What if…
· Government partnered with Christian leaders to help people change self-destructive behaviors
· People who care for others could overcome a culture of indifference and suspicion
· Christians could help eliminate institutional waste and corruption
· We could find community that welcomed us as we are and made us better people
· Leaders from other faiths asked Christians to teach their people because of the love they brought
· There was a compelling way to bring the gospel to millions of people who live within sight of a church but have never experienced the love of Jesus
It sounds like a fantasy, or at least a wish list for a world other than the one we live in today.
But these things are happening, and I don’t just mean in isolated pockets or one-off anecdotes. An entire nation is being transformed, and others are following its lead.
This is transformation at scale!
A True Story
When I say scale, you may expect to find a big-name organization or well-known leader. That’s what scale looks like in our everyday experience.
But I’m talking about a different organization that you’ve probably never heard of. And if you look for the visionary who started it, you’ll only encounter his spirit, which lives on in many unexpected ways.
That visionary is a doctor from Cincinnati, Ohio, who followed Jesus. The nation is not America but a small country in Africa. At this organization’s heart is physical healing from disease.
This healing doesn’t happen through a miracle but by simple actions such as bringing clean water and good hygiene to some of the poorest places in the world. Yet great faith has been required to perform these acts, and only the love of God can account for its impact.
Yet this is not another program to dig wells or bring medicine to remote villages. Rather, it is an organization in which local people empowered by God’s love solve their own problems.
This organization is Sustainable Medical Missions, founded by Dr. Mark Snyder, and its unique approach to scale created a movement that has changed millions of lives.
Scale vs. Movement
One of scale’s most powerful effects is creating movements. In a movement, people do more with a product or service than even the original developers had in mind. Particularly successful products and services start cultural trends that both drive demand and raise expectations.
Movements:
· Grow exponentially and draw energy from sources outside the group or organization that started it
· Form when people take ownership of an idea and use it for a greater purpose
· Are powerful and cannot be controlled
Scale:
· Can be controlled
· Works when key steps happen
· Has the power to transform lives for the better
· Can be a catalyst for movements
My focus is not merely on making scale work but on how it can be a force for good by creating movements. As we delve deeper, we’ll discover how scale triggers cultural, individual, and community changes, all of which are integral to the formation of movements.

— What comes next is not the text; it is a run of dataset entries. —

(* ===== verification/_CoqProject ===== *)
-Q . S2P
Prelude.v
Texts.v
Decimal.v
FeelValue.v
Temporal.v
Timer.v
ProcessModel.v
FeelText.v
TemporalParse.v
Container.v
Crypto.v
SnapshotValue.v
Snapshot.v
SnapshotPatch.v
Migration.v
Stores.v
Leases.v
Steps.v
MigrateOne.v
Correlation.v
Runtime.v
ExecState.v
AuditSnapshot.v
Gateways.v
Timers.v
Outbound.v
Tasks.v
KeyQuery.v
MemoryStore.v
DataTasks.v
Scopes.v
Executor.v
Resume.v
StepRelation.v
Fixture.v
Passes.v
GhostWalk.v
Reachability.v
Fuel.v
Scenarios.v
ParkBridge.v
RelayResume.v
FeelLexer.v
FeelParser.v
FeelSyntax.v
FeelOps.v
FeelBuiltins.v
FeelEval.v
FeelFacade.v
FeelPlain.v
FeelLaws.v
FeelCarry.v
FeelSim.v
FeelRuns.v
SrlSyntax.v
SrlEngine.v
DmnSyntax.v
DmnTable.v
DecisionTask.v
Capacity.v
CapacityTable.v
(** No 16-digit decimal lies strictly between the two neighbours. *)
Lemma no_decimal_between c s hi drop :
  digits (Z.abs (mantissa c)) <= DECIMAL64_DIGITS → 10 ^ 15 <= hi → 1 <= drop →
  let q := (value c * (10 # 1) ^ s)%Q in
  (q <= inject_Z (hi * 10 ^ drop))%Q ∨ (inject_Z ((hi + 1) * 10 ^ drop) <= q)%Q.
Proof.
  intros Hc Hhi Hdrop q. apply digits_le_16 in Hc; [|lia].
  assert (Hq : (q == inject_Z (mantissa c) * (10 # 1) ^ (s - scale c))%Q).
  { unfold q, value, Z.sub. rewrite T_plus. ring. }
  destruct (Z.le_gt_cases drop (s - scale c)) as [Hk|Hk].
  - assert (Hq' : (q == inject_Z (mantissa c * 10 ^ (s - scale c - drop) * 10 ^ drop))%Q).
    { rewrite Hq, <- Z.mul_assoc, <- Z.pow_add_r, inject_Z_mult, T_inject by lia.
      by replace (s - scale c - drop + drop) with (s - scale c) by lia. }
    set (j := mantissa c * 10 ^ (s - scale c - drop)) in *.
    pose proof (Z.pow_pos_nonneg 10 drop ltac:(lia) ltac:(lia)).
    rewrite Hq', <- !Zle_Qle.
    destruct (Z.le_gt_cases j hi); [left|right]; apply Z.mul_le_mono_nonneg_r; lia.
  - left. rewrite Hq. apply Qle_trans with (inject_Z (10 ^ 16) * (10 # 1) ^ (drop - 1))%Q.
    + apply Qle_trans with (inject_Z (10 ^ 16) * (10 # 1) ^ (s - scale c))%Q.
      * apply Qmult_le_compat_r; [|apply Qlt_le_weak, T_pos]. rewrite <- Zle_Qle. lia.
      * apply Qmult_le_l; [done|]. apply Qpower_le_compat_l; [lia|]. done.
    + rewrite <- T_inject, <- inject_Z_mult, <- Zle_Qle by lia.
      replace drop with (Z.succ (drop - 1)) at 2 by lia. rewrite Z.pow_succ_r by lia.
      pose proof (Z.pow_pos_nonneg 10 (drop - 1)). nia.
Qed.

(** Case analysis on the sign under every absolute value of the goal. *)
Ltac qabs :=
  repeat match goal with
  | |- context [Qabs ?x] => pattern (Qabs x); apply Qabs_case; intros ?
  end.
Lemma var_merge_map vars other :
  NoDup (var_keys other) → var_map (var_merge vars other) = var_map other ∪ var_map vars.
Proof.
  unfold var_merge. revert vars. induction other as [|[k v] other IH]; intros vars Hnd.
  { simpl. unfold var_map at 2. simpl. by rewrite (left_id_L ∅ (∪)). }
  apply NoDup_cons in Hnd as [Hk Hnd]. simpl. rewrite IH by done. rewrite var_insert_map.
  unfold var_map at 2 3. simpl. rewrite <- insert_union_l, insert_union_r; [done|].
  apply not_elem_of_list_to_map_1. exact Hk.
Qed.

Lemma map_get_lookup {A} k (m : list (string * A)) :
  map_get k m = (list_to_map m : gmap string A) !! k.
Proof.
  induction m as [|[k' v] m IH]; [done|]. simpl.
  destruct (String.eqb_spec k' k) as [->|Hne].
  - by rewrite lookup_insert_eq.
  - by rewrite lookup_insert_ne.
Qed.

Lemma map_insert_map {A} k (v : A) m :
  (list_to_map (map_insert k v m) : gmap string A) = <[k := v]> (list_to_map m).
Proof.
  induction m as [|[k' w] m IH]; [done|]. simpl.
  destruct (String.compare k k') eqn:E; simpl.
  - apply String.compare_eq_iff in E as ->. by rewrite insert_insert_eq.
  - done.
  - rewrite IH. apply insert_insert_ne. intros ->. by rewrite string_compare_refl in E.
Qed.

Lemma map_get_insert {A} k k' (v : A) m : map_get k (map_insert k' v m) = if String.eqb k' k then Some v else map_get k m.
Proof.
  rewrite !map_get_lookup, map_insert_map. destruct (String.eqb_spec k' k) as [->|Hne].
  - by rewrite lookup_insert_eq.
  - by rewrite lookup_insert_ne.
Qed.

Lemma to_feel_context_map vars :
  NoDup (var_keys vars) → (list_to_map (to_feel_context vars) : gmap string FeelValue) = var_map vars.
Proof.
  intros Hnd. unfold to_feel_context.
  assert (Hgen : ∀ acc, (list_to_map (fold_left (λ acc e, map_insert e.1 e.2 acc) vars acc)
    : gmap string FeelValue) = var_map vars ∪ list_to_map acc).
  { induction vars as [|[k v] vars IH]; intros acc.
    { simpl. unfold var_map. simpl. by rewrite (left_id_L ∅ (∪)). }
    apply NoDup_cons in Hnd as [Hk Hnd]. simpl. rewrite IH by done. rewrite map_insert_map.
    unfold var_map. simpl. rewrite <- insert_union_l, insert_union_r; [done|].
    apply not_elem_of_list_to_map_1. exact Hk. }
  rewrite Hgen. simpl. by rewrite (right_id_L ∅ (∪)).
Qed.
#[export] Hint Resolve var_insert_nodup var_remove_nodup var_merge_nodup : sutra.
#[export] Hint Rewrite var_get_map var_insert_map var_remove_map : sutra.

(** A small instance: instants print as their number of nanoseconds. *)
#[export] Instance plain_time_crate : TimeCrate := {|
  midnight_utc d := mk_odt (date_day d) 0;
  utc_offset_from_hms h m s := Some (h * 3600 + m * 60 + s);
  rfc3339_parse s := match parse_unsigned u64_max s with Some n => Ok (mk_odt n 0) | None => Err s end;
  rfc3339_format t :=
    if (0 <=? unix_nanos t) && (unix_nanos t <=? u64_max) then Some (dec_string (unix_nanos t)) else None;
  duration_display d := dec_string d;
  instant_max := u64_max |}.
(* ===== verification/TemporalParse.v ===== *)
(** * Temporal literals ([sutra-feel/src/temporal.rs]: [parse_at_literal] and the
    parsers it routes to)

    The [time] crate's own parsers, its calendar and the zone database are the
    [TimeParse] interface; what is modelled is how the source routes a text, splits
    off its zone and builds the value.

    The theorem: the text the engine prints for a duration, a date, a time or an
    instant is read back as that value, qualifier included, when the crate's parsers
    read the digits of its date and clock. *)
From Stdlib Require Import ZArith Lia Bool Ascii String.
From stdpp Require Import base list option gmap strings.
From S2P Require Import Prelude Decimal FeelValue Temporal FeelText.

Open Scope string_scope.
Open Scope list_scope.
Open Scope Z_scope.

(** [Date::parse], [Time::parse] and [PrimitiveDateTime::parse] at the formats the
    source gives them (the first of each pair is the one with [.subsecond]),
    [Date::from_calendar_date] (with [Month::try_from]), [replace_year],
    [get_by_name], [assume_timezone(..).take_first()], [assume_utc] and
    [checked_add] of a day. *)
Class TimeParse : Type := {
  date_parse : string → option Date;
  date_from_calendar : Z → Z → Z → option Date;
  date_replace_year : Date → Z → option Date;
  time_parse_subsecond : string → option Time;
  time_parse_plain : string → option Time;
  datetime_parse_subsecond : string → option (Date * Time);
  datetime_parse_plain : string → option (Date * Time);
  zone_known : string → bool;
  in_zone : string → Date * Time → option OffsetDateTime;
  at_utc : Date * Time → OffsetDateTime;
  odt_year : OffsetDateTime → Z;
  odt_replace_year : OffsetDateTime → Z → option OffsetDateTime;
  odt_next_day : OffsetDateTime → option OffsetDateTime
}.

(** [str::parse::<i32>]. *)
Definition parse_i32 (s : string) : option Z :=
  match strip_prefix "-" s with
  | Some r =>
      if string_all is_ascii_digit r && negb (str_is_empty r) && (dec_value 0 r <=? i32_max + 1)
      then Some (- dec_value 0 r) else None
  | None => parse_unsigned i32_max s
  end.

(** The first four bytes and the rest ([s.get(4..)]: a character boundary). *)
Definition four_and_rest (s : string) : option (string * string) :=
  match s with
  | String a (String b (String c (String d r))) =>
      let boundary := match r with String e _ => negb ((128 <=? ascii_Z e) && (ascii_Z e <=? 191)) | _ => true end in
      if boundary then Some (String a (String b (String c (String d ""))), r) else None
  | _ => None
  end.

(** The text before the first character of [f], and the text from it on. *)
Fixpoint span_until (f : ascii → bool) (s : string) : string * string :=
  match s with
  | EmptyString => ("", "")
  | String c r => if f c then ("", s) else let '(a, b) := span_until f r in (String c a, b)
  end.

(** The text before and after the first occurrence of [p]. *)
Fixpoint split_text (p s : string) : option (string * string) :=
  match strip_prefix p s with
  | Some rest => Some ("", rest)
  | None => match s with
            | EmptyString => None
            | String c r => '(a, b) ← split_text p r; Some (String c a, b)
            end
  end.

Definition zone_mark (c : ascii) : bool := Ascii.eqb c "+" || Ascii.eqb c "Z" || Ascii.eqb c "@".
Definition offset_mark (c : ascii) : bool := Ascii.eqb c "+" || Ascii.eqb c "-" || Ascii.eqb c "Z".

Definition strip_zone (s : string) : string :=
  match s with EmptyString => "" | String c r => String c (span_until zone_mark r).1 end.

(** A text that ends in [Z] or [z]. *)
Fixpoint ends_in_z (s : string) : bool :=
  match s with
  | EmptyString => false
  | String c "" => Ascii.eqb c "Z" || Ascii.eqb c "z"
  | String _ r => ends_in_z r
  end.

Section Parse.
Context `{TimeCrate, TimeParse}.

(** The year of a five- or six-digit date, and the text after its dash. *)
Definition long_year (s : string) : option (Z * string) :=
  '(four, r) ← four_and_rest s;
  '(more, rest) ← split_once "-" r;
  if negb (str_is_empty more) && starts_with "0" s then None
  else year ← parse_i32 (four +:+ more); Some (year, rest).

Definition parse_naive_date (s : string) : option Date :=
  match date_parse s with
  | Some d => Some d
  | None =>
      '(year, rest) ← long_year s;
      '(month, day) ← split_once "-" rest;
      month ← parse_unsigned 255 month;
      day ← parse_unsigned 255 day;
      date_from_calendar year month day
  end.

Definition parse_date (s : string) : option Date :=
  if starts_with "+" s then None
  else match strip_prefix "-" s with
       | Some rest => d ← parse_naive_date rest; date_replace_year d (- date_year d)
       | None => parse_naive_date s
       end.

Definition parse_naive_time (s : string) : option Time :=
  let s := if starts_with "24:00:00" s then "00:00:00" else s in
  match time_parse_subsecond s with Some t => Some t | None => time_parse_plain s end.

Definition parse_time (s : string) : option (Time * option TimeQualifier) :=
  match split_once "@" s with
  | Some (core, zone) =>
      if str_is_empty zone || negb (zone_known zone) then None
      else t ← parse_naive_time core; Some (t, Some (Zone zone))
  | None =>
      match span_until offset_mark s with
      | (core, EmptyString) => t ← parse_naive_time s; Some (t, None)
      | (core, suffix) =>
          t ← parse_naive_time core;
          if String.eqb suffix "Z" || String.eqb suffix "z" then Some (t, Some Zulu)
          else o ← parse_numeric_offset suffix; Some (t, Some (Offset o))
      end
  end.

Definition parse_naive_date_time (s : string) : option (Date * Time) :=
  match datetime_parse_subsecond s with
  | Some dt => Some dt
  | None =>
      match datetime_parse_plain s with
      | Some dt => Some dt
      | None =>
          '(year, rest) ← long_year s;
          '(month_day, time_part) ← split_once "T" rest;
          '(month, day) ← split_once "-" month_day;
          month ← parse_unsigned 255 month;
          day ← parse_unsigned 255 day;
          date ← date_from_calendar year month day;
          time ← parse_naive_time time_part;
          Some (date, time)
      end
  end.

Definition parse_date_time_unsigned (s : string) : option (OffsetDateTime * option TimeQualifier) :=
  match split_once "@" s with
  | Some (core, zone) =>
      if str_is_empty zone || negb (zone_known zone) then None
      else naive ← parse_naive_date_time core;
           resolved ← in_zone zone naive;
           Some (resolved, Some (Zone zone))
  | None =>
      match rfc3339_parse s with
      | Ok dt =>
          if 14 * 3600 <? Z.abs (odt_offset dt) then None
          else Some (dt, Some (if (odt_offset dt =? 0) && ends_in_z s then Zulu else Offset (odt_offset dt)))
      | Err _ => naive ← parse_naive_date_time s; Some (at_utc naive, None)
      end
  end.

(** A text with the end-of-day spelling is rewritten and read again; each round
    takes one [T24:00:00] away, so the text's length bounds them. *)
Fixpoint parse_date_time_rounds (rounds : nat) (s : string) : option (OffsetDateTime * option TimeQualifier) :=
  if starts_with "+" s then None
  else
    match split_text "T24:00:00" s, rounds with
    | Some (before, after), S rounds =>
        '(dt, q) ← parse_date_time_rounds rounds (before +:+ "T00:00:00" +:+ after);
        dt ← odt_next_day dt;
        Some (dt, q)
    | Some _, O => None
    | None, _ =>
        match strip_prefix "-" s with
        | Some rest =>
            '(dt, q) ← parse_date_time_unsigned rest;
            negated ← odt_replace_year dt (- odt_year dt);
            Some (negated, q)
        | None => parse_date_time_unsigned s
        end
    end.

With the right understanding of scale, we can consider how God might use scale to start movements for his glory.
What Good is Scale?
We live in a world of scale. Scale is the phenomenon of an organization growing exponentially. In its simplest form, growth is addition, but scale is multiplication.
Many businesses and organizations are no longer content with the standard growth-by-addition of days gone by. They now want the multiplication promised by scale.

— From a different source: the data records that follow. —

(* ===== verification/Container.v ===== *)
(** * The containers of a persisted snapshot
    ([sutra-persistence/src/snapshot_container.rs] and [props.rs])

    A snapshot is a map of texts.  [Module Container] is the binary form it is
    written in: a marker, the number of entries, then keys and values behind their
    lengths, keys ascending.  [Module Props] is the reader of the Properties lines
    that earlier releases wrote.  Bytes are the characters of a string; a length that
    does not fit 32 bits makes the writer panic ([None]).

    The theorems: what is written is read back, key by key; the reader is fail-closed
    (no accepted form is a proper prefix of another, so a cut or a trailing byte is an
    error); and the text reader refuses every binary form. *)
From Stdlib Require Import ZArith Lia Bool Ascii String.
From stdpp Require Import base list option gmap strings sorting.
From S2P Require Import Prelude Texts.

Open Scope string_scope.
Open Scope list_scope.
Open Scope Z_scope.

Module Container.

Definition newline : ascii := "010".

(** [b"\\uSNAPSHOT/5\n"]. *)
Definition MAGIC : string := "\uSNAPSHOT/5" +:+ String newline "".

#[global] Arguments MAGIC : simpl never.

Definition is_binary (bytes : string) : bool := starts_with MAGIC bytes.

(** [u32::to_le_bytes] and [u32::from_le_bytes]. *)
Definition to_le_bytes (n : Z) : string :=
  of_bytes [n mod 256; n / 256 mod 256; n / 65536 mod 256; n / 16777216 mod 256].

#[global] Arguments to_le_bytes : simpl never.

Definition from_le_bytes (a b c d : ascii) : Z :=
  ascii_Z a + 256 * (ascii_Z b + 256 * (ascii_Z c + 256 * ascii_Z d)).

Definition len (s : string) : Z := Z.of_nat (String.length s).

Definition len_u32 (n : Z) : option Z := if n <=? u32_max then Some n else None.

Definition put_text (s : string) : option string :=
  n ← len_u32 (len s); Some (to_le_bytes n +:+ s).
Lemma json_insert_all (l acc : list (string * Json)) :
  NoDup (map fst (acc ++ l)) → fold_left (λ m e, json_insert e.1 e.2 m) l acc = acc ++ l.
Proof.
  revert acc. induction l as [|[k j] l IH]; intros acc Hnd; simpl; [by rewrite app_nil_r|].
  rewrite json_insert_new.
  - rewrite IH; by rewrite <-app_assoc.
  - rewrite map_app in Hnd. apply list.NoDup_app in Hnd as (_ & Hk & _). intros Hin. apply (Hk k Hin). by left.
Qed.

Lemma keys_sorted_nodup ks : keys_sorted ks = true → NoDup ks.
Proof.
  induction ks as [|k ks IH]; [constructor|]. simpl. intros [Hk Hs]%andb_true_iff. constructor; [|by apply IH].
  intros Hin%list_elem_of_In. rewrite forallb_forall in Hk. specialize (Hk k Hin).
  rewrite bool_decide_eq_true, string_compare_refl in Hk. done.
Qed.

Lemma Forall_forallb {A} (f : A → bool) l : forallb f l = true ↔ Forall (λ x, f x = true) l.
Proof. induction l as [|x l IH]; simpl; [done|]. rewrite Forall_cons. rewrite andb_true_iff. tauto. Qed.

Lemma Forall_apply {A} (P Q : A → Prop) l : Forall (λ x, P x → Q x) l → Forall P l → Forall Q l.
Proof. induction 1; inversion 1; constructor; auto. Qed.

(** Induction on the values of a snapshot, through lists and contexts. *)
Lemma snapshot_value_ind (P : Value.SnapshotValue → Prop) :
  (∀ v, (∀ items, v ≠ Value.List items) → (∀ m, v ≠ Value.Context m) → P v) →
  (∀ items, Forall P items → P (Value.List items)) →
  (∀ m, Forall (λ e, P e.2) m → P (Value.Context m)) →
  ∀ v, P v.
Proof.
  intros Hs Hl Hc. fix IH 1. intros v. destruct v as [| | | | | | | |items|m];
    try (apply Hs; intros; discriminate).
  - apply Hl. induction items; constructor; auto.
  - apply Hc. induction m as [|[k x] m IHm]; constructor; auto.
Qed.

We’ve become used to products that grow quickly from nothing to massive success or individuals who go from invisibility to notoriety overnight. We seem to have proven we can scale almost anything. But should we?
Our experience with scale is mixed. We can make the mistake of forgetting the improvements brought by scale in the past and only focus on the latest set of problems it creates.

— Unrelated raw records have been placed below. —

Lemma plain_keys : plain.*1 = String.append K_VAR_PREFIX <$> (List.filter (λ e, negb (encrypted e.1)) (btree_list (sn_variables s))).*1.
Proof using Hpart.
  rewrite (partition_plain _ _ _ _ _ _ Hpart). induction (List.filter _ _) as [|e l IH]; [done|]. cbn. by f_equal.
Qed.

Lemma enc_keys : enc.*1 = String.append K_ENC_PREFIX <$> (List.filter (λ e, encrypted e.1) (btree_list (sn_variables s))).*1.
Proof using Hpart.
  by apply (sealed_keys crypto typed), (partition_enc _ _ _ _ _ _ Hpart).
Qed.

Lemma plain_nodup : NoDup plain.*1.
Proof using Hpart.
  rewrite plain_keys. apply NoDup_fmap_2; [intros a b; apply prefix_app_inj|apply filter_nodup, btree_list_nodup].
Qed.

Lemma enc_nodup : NoDup enc.*1.
Proof using Hpart.
  rewrite enc_keys. apply NoDup_fmap_2; [intros a b; apply prefix_app_inj|apply filter_nodup, btree_list_nodup].
Qed.

Lemma elem_of_filter_vars (f : string * Value.SnapshotValue → bool) n v :
  (n, v) ∈ List.filter f (btree_list (sn_variables s)) ↔ sn_variables s !! n = Some v ∧ f (n, v) = true.
Proof. rewrite list_elem_of_In, filter_In, <-list_elem_of_In. by rewrite elem_of_btree_list. Qed.

Lemma plain_lookup n x :
  map_of plain !! (K_VAR_PREFIX +:+ n) = Some x ↔
  ∃ v, sn_variables s !! n = Some v ∧ encrypted n = false ∧ x = render typed v.
Proof using Hpart.
  rewrite lookup_map_of_elem by apply plain_nodup. rewrite (partition_plain _ _ _ _ _ _ Hpart). split.
  - intros ([m v] & [= -> ->] & [Hv Hf]%elem_of_filter_vars)%list_elem_of_fmap. exists v. by apply negb_true_iff in Hf.
  - intros (v & Hv & Hf & ->). apply list_elem_of_fmap. exists (n, v). split; [done|]. apply elem_of_filter_vars.
    simpl. by rewrite Hf.
Qed.

Lemma enc_lookup n x :
  map_of enc !! (K_ENC_PREFIX +:+ n) = Some x →
  ∃ v c t, sn_variables s !! n = Some v ∧ encrypted n = true ∧ crypto = Some c ∧
    pc_encrypt (sc_cipher c) (render typed v) (aad c n) = Ok t ∧ x = b64_encode t.
Proof using Hpart.
  rewrite lookup_map_of_elem by apply enc_nodup. intros [i Hi]%list_elem_of_lookup.
  destruct (Forall2_lookup_r _ _ _ _ _ (partition_enc _ _ _ _ _ _ Hpart) Hi) as ([m v] & Hm & c & t & Hc & Ht & [= -> ->]).
  apply list_elem_of_lookup_2, elem_of_filter_vars in Hm as [Hv Hf].
  by exists v, c, t.
Qed.

Lemma enc_present n v : sn_variables s !! n = Some v → encrypted n = true → is_Some (map_of enc !! (K_ENC_PREFIX +:+ n)).
Proof using Hpart.
  intros Hv He. destruct (map_of enc !! _) as [x|] eqn:E; [by eexists|]. exfalso.
  assert (Hin : K_ENC_PREFIX +:+ n ∈ enc.*1).
  { rewrite enc_keys. apply list_elem_of_fmap_2. apply (list_elem_of_fmap_2 fst _ (n, v)). by apply elem_of_filter_vars. }
  apply list_elem_of_fmap in Hin as ([k x] & Hk & Hin). cbn [fst] in Hk. subst k.
  apply lookup_map_of_elem in Hin; [congruence|apply enc_nodup].
Qed.

Lemma plain_other k : strip_prefix K_VAR_PREFIX k = None → map_of plain !! k = None.
Proof using Hpart.
  intros Hk. apply lookup_map_of_not_in. rewrite plain_keys. intros (n & -> & _)%list_elem_of_fmap.
  by rewrite strip_prefix_app in Hk.
Qed.

Lemma enc_other k : strip_prefix K_ENC_PREFIX k = None → map_of enc !! k = None.
Proof using Hpart.
  intros Hk. apply lookup_map_of_not_in. rewrite enc_keys. intros (n & -> & _)%list_elem_of_fmap.
  by rewrite strip_prefix_app in Hk.
Qed.

(** The head has no key of a family. *)
Lemma head_family p n : p ∈ [K_COVERAGE_PREFIX; K_RETRY_PREFIX; K_RETRY_WAIT_PREFIX; K_VAR_PREFIX; K_ENC_PREFIX] →
  map_of (head_entries s crypto typed enc) !! (p +:+ n) = None.
Proof.
  intros Hp. unfold head_entries. rewrite !lookup_map_of_app, !lookup_entry_when, !lookup_map_of_cons_last.
  repeat (apply elem_of_cons in Hp as [->|Hp]; [by destruct crypto; rewrite ?lookup_entry_when|]). by apply elem_of_nil in Hp.
Qed.

Lemma written_lookup k :
  written !! k =
  match map_of enc !! k with Some v => Some v | None =>
  match map_of plain !! k with Some v => Some v | None =>
  match map_of (prefixed K_RETRY_WAIT_PREFIX id (keep not_blank (sn_retry_backoff s))) !! k with Some v => Some v | None =>
  match map_of (prefixed K_RETRY_PREFIX dec_string (keep positive (sn_retry_attempts s))) !! k with Some v => Some v | None =>
  match map_of (prefixed K_COVERAGE_PREFIX dec_string (keep positive (sn_coverage s))) !! k with Some v => Some v | None =>
  map_of (head_entries s crypto typed enc) !! k end end end end end.
Proof.
  unfold entries_of. rewrite !lookup_map_of_app.
  repeat (match goal with |- context [match map_of ?l !! k with Some _ => _ | None => _ end] => destruct (map_of l !! k) end; try done).
Qed.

We understand scale in economic terms because of the financial value it creates, but Scripture does not measure our work that way. God most values people who are created in his image.
So how do we scale something truly good that cares for people and doesn’t just make life easier? Why can’t these methods accomplish something that will transform people’s lives for eternity?
To apply scale to accomplishing good, we must understand what makes it happen. In particular, we must identify the type of scale that becomes a movement for what the Bible defines as good. I call that Redemptive Scale.
The story in this book illustrates how God can scale the impact of someone who values people as he does.